Lucunya saya melakukan pemeriksaan, yang merupakan angka pertama yang menderita pemotongan 8 bit, dan sudah 27 terpengaruh! Itu mencapai nilai 9232 dalam seri non-terpotong yang tepat (nilai dipotong pertama adalah 322 di langkah ke-12), dan nilai maksimum yang dicapai untuk salah satu dari 2-255 nomor input dengan cara non-terpotong adalah 13120 (Untuk 255 sendiri), jumlah langkah maksimum untuk disatukan 1 adalah tentang 128 (+ -2, tidak yakin jika "1" adalah untuk menghitung, dll ...).

Cukup menarik (bagi saya) nomor tersebut 9232 maksimum untuk banyak nomor sumber lain, apa yang istimewa tentang itu? :-HAI 9232 = 0x2410 ... hmmm .. tidak tahu.

Sayangnya saya tidak dapat memahami seri ini secara mendalam, mengapa ia menyatu dan apa implikasi dari memangkasnya ke k bit, tetapi dengan cmp number,1 kondisi terminating tentu saja mungkin untuk menempatkan algoritma ke dalam infinite loop dengan nilai input tertentu berakhir sebagai 0 setelah pemotongan.

Tapi nilainya 27 melimpah untuk 8 bit adalah semacam peringatan, ini terlihat seperti jika Anda menghitung jumlah langkah untuk mencapai nilai 1, Anda akan mendapatkan hasil yang salah untuk sebagian besar angka dari total bilangan k-bit bilangan bulat.

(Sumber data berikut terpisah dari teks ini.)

(** A device that never becomes ready and reports an error. *)
Definition error_world : world :=
  {| dev_read := fun addr k =>
       if addr =? 0x1000 + MBOX_STATUS_OFFSET then MASK_MBOX_STATUS_ERROR
       else good_device 0x1000 8 addr k;
     ram := fun a => a;
     ioremap_ret := fun _ _ => 0x1000 |}.

(** The orderly device with memory that is zero outside a payload of
    [size] bytes at 0x8000. *)
Definition payload_only_world (size : Z) : world :=
  {| dev_read := good_device 0x1000 size;
     ram := fun a => if (0x8000 <=? a) && (a <? 0x8000 + size) then a else 0;
     ioremap_ret := fun _ _ => 0x1000 |}.

(** A device that is ready at once and answers every read of another
    register with the same value [v]. *)
Definition echo_world (v : Z) : world :=
  {| dev_read := fun addr _ =>
       if addr =? 0x1000 + MBOX_STATUS_OFFSET then MASK_MBOX_STATUS_READY else v;
     ram := fun a => a;
     ioremap_ret := fun _ _ => 0x1000 |}.

(** ** Vocabulary of the specification *)

(** The state [s] after the events [d] have been appended to its trace. *)
Definition log (s : mstate) (d : list event) : mstate :=
  {| fired := fired s; trace := trace s ++ d |}.

(** The events [once site] appends in state [s]. *)
Definition once_events (s : mstate) (site : once_site) : list event :=
  if has_fired s site then [] else [EvOnce site].

(** The events [WARN_ON_ONCE site cond] appends in state [s]. *)
Definition warn_events (s : mstate) (site : once_site) (cond : bool) : list event :=
  if cond then once_events s site else [].

(** How [wait_for_xaction] classifies the status value of its last read. *)
Definition classify_status (status : Z) : ucode_state :=
  if Z.testbit status 2 then UCODE_ERROR
  else if Z.testbit status 31 then UCODE_OK
  else UCODE_TIMEOUT.

(** The number of polls the [for] loop of [wait_for_xaction] makes when the
    status register answers [status n], [status (n+1)], ... and [budget]
    rounds are left. *)
Fixpoint polls_used (status : nat -> Z) (budget n : nat) : nat :=
  match budget with
  | O => O
  | S budget' =>
      if Z.testbit (u32 (status n)) 31 then 1%nat
      else S (polls_used status budget' (S n))
  end.

(** The events of [k] polls of the status register at [addr], the first
    being its [n]-th read. *)
Fixpoint poll_events (addr : Z) (status : nat -> Z) (n k : nat) : list event :=
  match k with
  | O => []
  | S k' => EvMsleep 1 :: EvReadl addr (u32 (status n)) :: poll_events addr status (S n) k'
  end.

(** Status reads one call of [wait_for_xaction] makes, and its result,
    when the first of them is the [n]-th read of the status register. *)
Definition wait_reads (status : nat -> Z) (n : nat) : nat :=
  S (polls_used status (Z.to_nat MBOX_XACTION_TIMEOUT) n).

Definition wait_result (status : nat -> Z) (n : nat) : ucode_state :=
  classify_status
    (u32 (status (n + polls_used status (Z.to_nat MBOX_XACTION_TIMEOUT) n)%nat)).

(** The next [m] calls of [wait_for_xaction] all return [UCODE_OK], the
    first of them starting at the [n]-th read of the status register
    ([wait_for_xaction_eq] below relates [wait_result] to the code). *)
Fixpoint waits_ok (status : nat -> Z) (m n : nat) : Prop :=
  match m with
  | O => True
  | S m' =>
      wait_result status n = UCODE_OK /\
      waits_ok status m' (n + wait_reads status n)%nat
  end.

(** The payload writes of a request: [n] dwords from [chunk[i]] on. *)
Fixpoint payload_events (w : world) (base chunk : Z) (n : nat) (i : Z) : list event :=
  match n with
  | O => []
  | S n' =>
      EvWritel (load32 w (chunk + 4 * i)) (base + MBOX_WRDATA_OFFSET)
        :: payload_events w base chunk n' (i + 1)
  end.

(** Every read of the port [rd] is directly followed by a write of zero
    to [rd]. *)
Definition starts_with_ack (rd : Z) (t : list event) : bool :=
  match t with
  | EvWritel v a :: _ => (v =? 0) && (a =? rd)
  | _ => false
  end.

Fixpoint acked (rd : Z) (t : list event) : bool :=
  match t with
  | [] => true
  | EvReadl a _ :: t' =>
      (if a =? rd then starts_with_ack rd t' else true) && acked rd t'
  | _ :: t' => acked rd t'
  end.

(** The events that are register accesses. *)
Definition is_mmio (e : event) : bool :=
  match e with
  | EvReadl _ _ | EvWritel _ _ => true
  | _ => false
  end.

(** Requests started in a trace: writes of the go bit to the control
    register. *)
Definition is_go (base : Z) (e : event) : bool :=
  match e with
  | EvWritel v a => (v =? MASK_MBOX_CTRL_GO) && (a =? base + MBOX_CONTROL_OFFSET)
  | _ => false
  end.

Definition count_go (base : Z) (t : list event) : nat :=
  List.length (filter (is_go base) t).

(** A transaction whose wait and response were both classified OK. *)
Definition xa_ok (x : xaction) : Prop :=
  xa_wait x = UCODE_OK /\ xa_resp x = Some UCODE_OK.

(** Bytes transacted by a list of transactions: the sum of the chunk
    sizes of those whose wait succeeded (the ones the code adds to
    [xaction_bytes]), as an unbounded integer. *)
Fixpoint bytes_transacted (xs : list xaction) : Z :=
  match xs with
  | [] => 0
  | x :: xs' =>
      (match xa_wait x with UCODE_OK => xa_chunksize x | _ => 0 end)
      + bytes_transacted xs'
  end.

(** Bytes framed and sent, whatever became of the transaction. *)
Fixpoint bytes_sent (xs : list xaction) : Z :=
  match xs with
  | [] => 0
  | x :: xs' => xa_chunksize x + bytes_sent xs'
  end.

(** The loop reached DONE: it was left through its condition. *)
Definition reached_DONE (fin : option (loop_exit * locals)) : Prop :=
  exists l, fin = Some (ExitCondition, l).

(** The loop FAILED: it was left through a break. *)
Definition reached_FAILED (fin : option (loop_exit * locals)) (st : ucode_state) : Prop :=
  exists l, fin = Some (ExitBreak, l) /\ state l = Some st.

(** The value [get_chunksize] returns. *)
Definition chunk_of (totalsize offset : Z) : Z :=
  Z.min PAGE_SIZE (u32 (totalsize - offset)).

(** The budget test of the loop body. *)
Definition over_budget (totalsize : Z) (l : locals) : bool :=
  u32 (xaction_bytes l + chunk_of totalsize (offset l)) >? MBOX_XACTION_MAX totalsize.

(** The events of one request, one wait and one response of the complete
    revision. *)
Definition request_events (w : world) (base chunk chunksize : Z) : list event :=
  [EvWritel MBOX_HDR (base + MBOX_WRDATA_OFFSET);
   EvWritel (u32 (chunksize / 4 + 4)) (base + MBOX_WRDATA_OFFSET);
   EvWritel MBOX_CMD_LOAD (base + MBOX_WRDATA_OFFSET);
   EvWritel 0 (base + MBOX_WRDATA_OFFSET)]
  ++ payload_events w base chunk (Z.to_nat (chunksize / 4)) 0
  ++ [EvWritel MASK_MBOX_CTRL_GO (base + MBOX_CONTROL_OFFSET)].

Definition wait_events (base : Z) (status : nat -> Z) (n : nat) : list event :=
  let k := polls_used status (Z.to_nat MBOX_XACTION_TIMEOUT) n in
  poll_events (base + MBOX_STATUS_OFFSET) status n k
  ++ [EvReadl (base + MBOX_STATUS_OFFSET) (u32 (status (n + k)%nat))].

(** The [i]-th word of a response, when [r] reads of the read-data port
    came before it. *)
Definition resp_word (w : world) (base : Z) (r i : nat) : Z :=
  u32 (dev_read w (base + MBOX_RDDATA_OFFSET) (r + i)%nat).

Definition response_events (s : mstate) (base : Z) (word : nat -> Z) : list event :=
  let rd := base + MBOX_RDDATA_OFFSET in
  [EvReadl rd (word 0%nat); EvWritel 0 rd]
  ++ warn_events s SITE_resp_hdr (negb (word 0%nat =? MBOX_HDR))
  ++ [EvReadl rd (word 1%nat); EvWritel 0 rd]
  ++ warn_events s SITE_resp_hdrsize (negb (word 1%nat =? 4))
  ++ [EvReadl rd (word 2%nat); EvWritel 0 rd;
      EvReadl rd (word 3%nat); EvWritel 0 rd].

(** The locals after a pass through the loop body, by the way it ended. *)
Definition locals_over_budget (l : locals) : locals :=
  {| xaction_bytes := xaction_bytes l; offset := offset l;
     state := Some UCODE_TIMEOUT; xlog := xlog l |}.

Definition locals_wait_failed (totalsize : Z) (l : locals) (st : ucode_state) : locals :=
  {| xaction_bytes := xaction_bytes l; offset := offset l;
     state := Some st;
     xlog := xlog l ++ [mkXaction (offset l) (chunk_of totalsize (offset l)) st None] |}.

Definition locals_responded (totalsize : Z) (l : locals) (st : ucode_state)
    (offset' : Z) : locals :=
  {| xaction_bytes := u32 (xaction_bytes l + chunk_of totalsize (offset l));
     offset := offset';
     state := Some st;
     xlog := xlog l ++ [mkXaction (offset l) (chunk_of totalsize (offset l))
                                  UCODE_OK (Some st)] |}.
(** * Sentiment-analysis API: dispatch, parsing, fallback and aggregation

    A shallow embedding of [models.py], [sentiment_analyzer.py] and the two
    analysis endpoints of [main.py].

    Conventions of the embedding
    - Python exceptions are values of [exn]; a fallible computation has type
      [res A] and is written in monadic style ([x ← e; k]).  A [try/except
      Exception] block is [try_except].
    - A Python [str] is a [string] that holds its UTF-8 encoding, one
      element per byte: the rupee sign is the three bytes of its literal.
      [len] counts the characters (the bytes that start one), a slice cuts
      at characters, and [strip] removes the white space of Unicode.
      [lower] maps the letters of ASCII and leaves the others.
    - A Python [float] is a [pyfloat]: the rational value of a binary64
      number, or one of the three special values.  Every operation rounds
      its exact result to the nearest double, ties to even ([to_double]),
      and goes to an infinity, or raises [OverflowError] where Python does,
      beyond the largest one.  The two zeros are one value.
    - The completion client, the standard JSON decoder, the conversion of
      strings to numbers, the rendering of exceptions and the field
      validators of the schema library are outside the repository.  They
      are the fields of [PyRuntime]; [Reference.runtime] is an executable
      instance used for the closed examples.
    - [print] calls are dropped. *)

From Stdlib Require Import ZArith QArith Qround Qpower Qabs Lia Lqa List String Ascii.
From stdpp Require Import base option list strings.

Local Open Scope string_scope.
Local Open Scope Z_scope.
(** * csv2db: the streaming bulk-import protocol of [csv2db.py]

    A shallow embedding of [transfer], of the adaptive back-off loop and
    the resource handling of [create_import_sqlite], and of [main].

    The program is effectful throughout (temporary directory, FIFO,
    sqlite3 subprocess, file objects).  Every call that leaves the
    interpreter is an [op]; an environment ([world]) decides, from the
    history of the run so far, whether the call succeeds or which
    exception it raises.  The run is recorded as a chronological [trace]
    of events, so that ordering and counting properties can be stated. *)

From Stdlib.Strings Require Import Ascii String Byte.
From Stdlib Require Import ZArith List Lia Bool.
Import ListNotations.
Local Open Scope Z_scope.

(** ** Exceptions *)

(** The exception classes the program can meet.  [OSError] stands for any
    [OSError] other than its two subclasses listed before it; [Exception]
    for any other subclass of Python's [Exception]. *)
Inductive exn : Type :=
| BrokenPipeError
| FileNotFoundError
| OSError
| CalledProcessError
| UnboundLocalError
| re_error
| Exception.

(** [except OSError] also catches the subclasses of [OSError]. *)
Definition is_OSError (e : exn) : bool :=
  match e with
  | BrokenPipeError | FileNotFoundError | OSError => true
  | _ => false
  end.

Untuk 8 bit bilangan bulat, 146 nomor dari 256 telah mempengaruhi seri dengan pemotongan (beberapa dari mereka mungkin masih memukul jumlah langkah yang benar secara tidak sengaja mungkin, saya terlalu malas untuk memeriksa).


4
2017-11-01 17:18



Anda tidak memposting kode yang dihasilkan oleh kompiler, jadi ada beberapa dugaan di sini, tetapi bahkan tanpa melihatnya, dapat dikatakan bahwa ini:

test rax, 1
jpe even

... memiliki 50% kemungkinan salah mengartikan cabang, dan itu akan menjadi mahal.

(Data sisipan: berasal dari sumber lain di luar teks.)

(** * papert-claw: agent orchestration core

    A shallow embedding of the orchestration core of the papert-claw server
    (per-channel queue, scheduler routing and bridge, tool-output queue,
    upload-selection policy, session persistence) together with the
    properties its design document states about it.

    Conventions.
    - A JavaScript string is a [string]: a sequence of code units, each an
      [ascii] (code units 0..255, i.e. Latin-1 text).
    - A JavaScript [Map] keyed by strings is a [gmap string _]; a [Set] of
      strings used for deduplication is the list of its elements in insertion
      order.
    - A value that may be [undefined]/[null] is an [option]; truthiness of a
      string is non-emptiness.
    - Code that throws returns an [option] or a sum; logging and callbacks are
      recorded as a list of effects. *)

From Stdlib Require Import Ascii String ZArith Bool Lia DecimalString.
From stdpp Require Import base option list gmap strings.

Open Scope Z_scope.
Open Scope nat_scope.

#[local] Set Warnings "-register-all".

(** ** JavaScript string helpers *)

(** Truthiness of a string: the empty string is falsy. *)
Definition truthy (s : string) : bool :=
  match s with EmptyString => false | String _ _ => true end.

(** Truthiness of [string | undefined]. *)
Definition truthy_opt (o : option string) : bool :=
  match o with Some s => truthy s | None => false end.

(** [a || b] on possibly-undefined strings. *)
Definition or_else (a : option string) (b : option string) : option string :=
  if truthy_opt a then a else b.

(** [s.includes(sub)] as a proposition. *)
Definition includes (s sub : string) : Prop :=
  ∃ pre post, s = pre +:+ sub +:+ post.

Compiler hampir pasti melakukan kedua perhitungan (yang biaya jauh lebih banyak karena div / mod adalah latensi yang cukup panjang, sehingga perkalian-tambah adalah "gratis") dan menindaklanjuti dengan CMOV. Yang, tentu saja, memiliki nol persen kemungkinan salah didiktekan.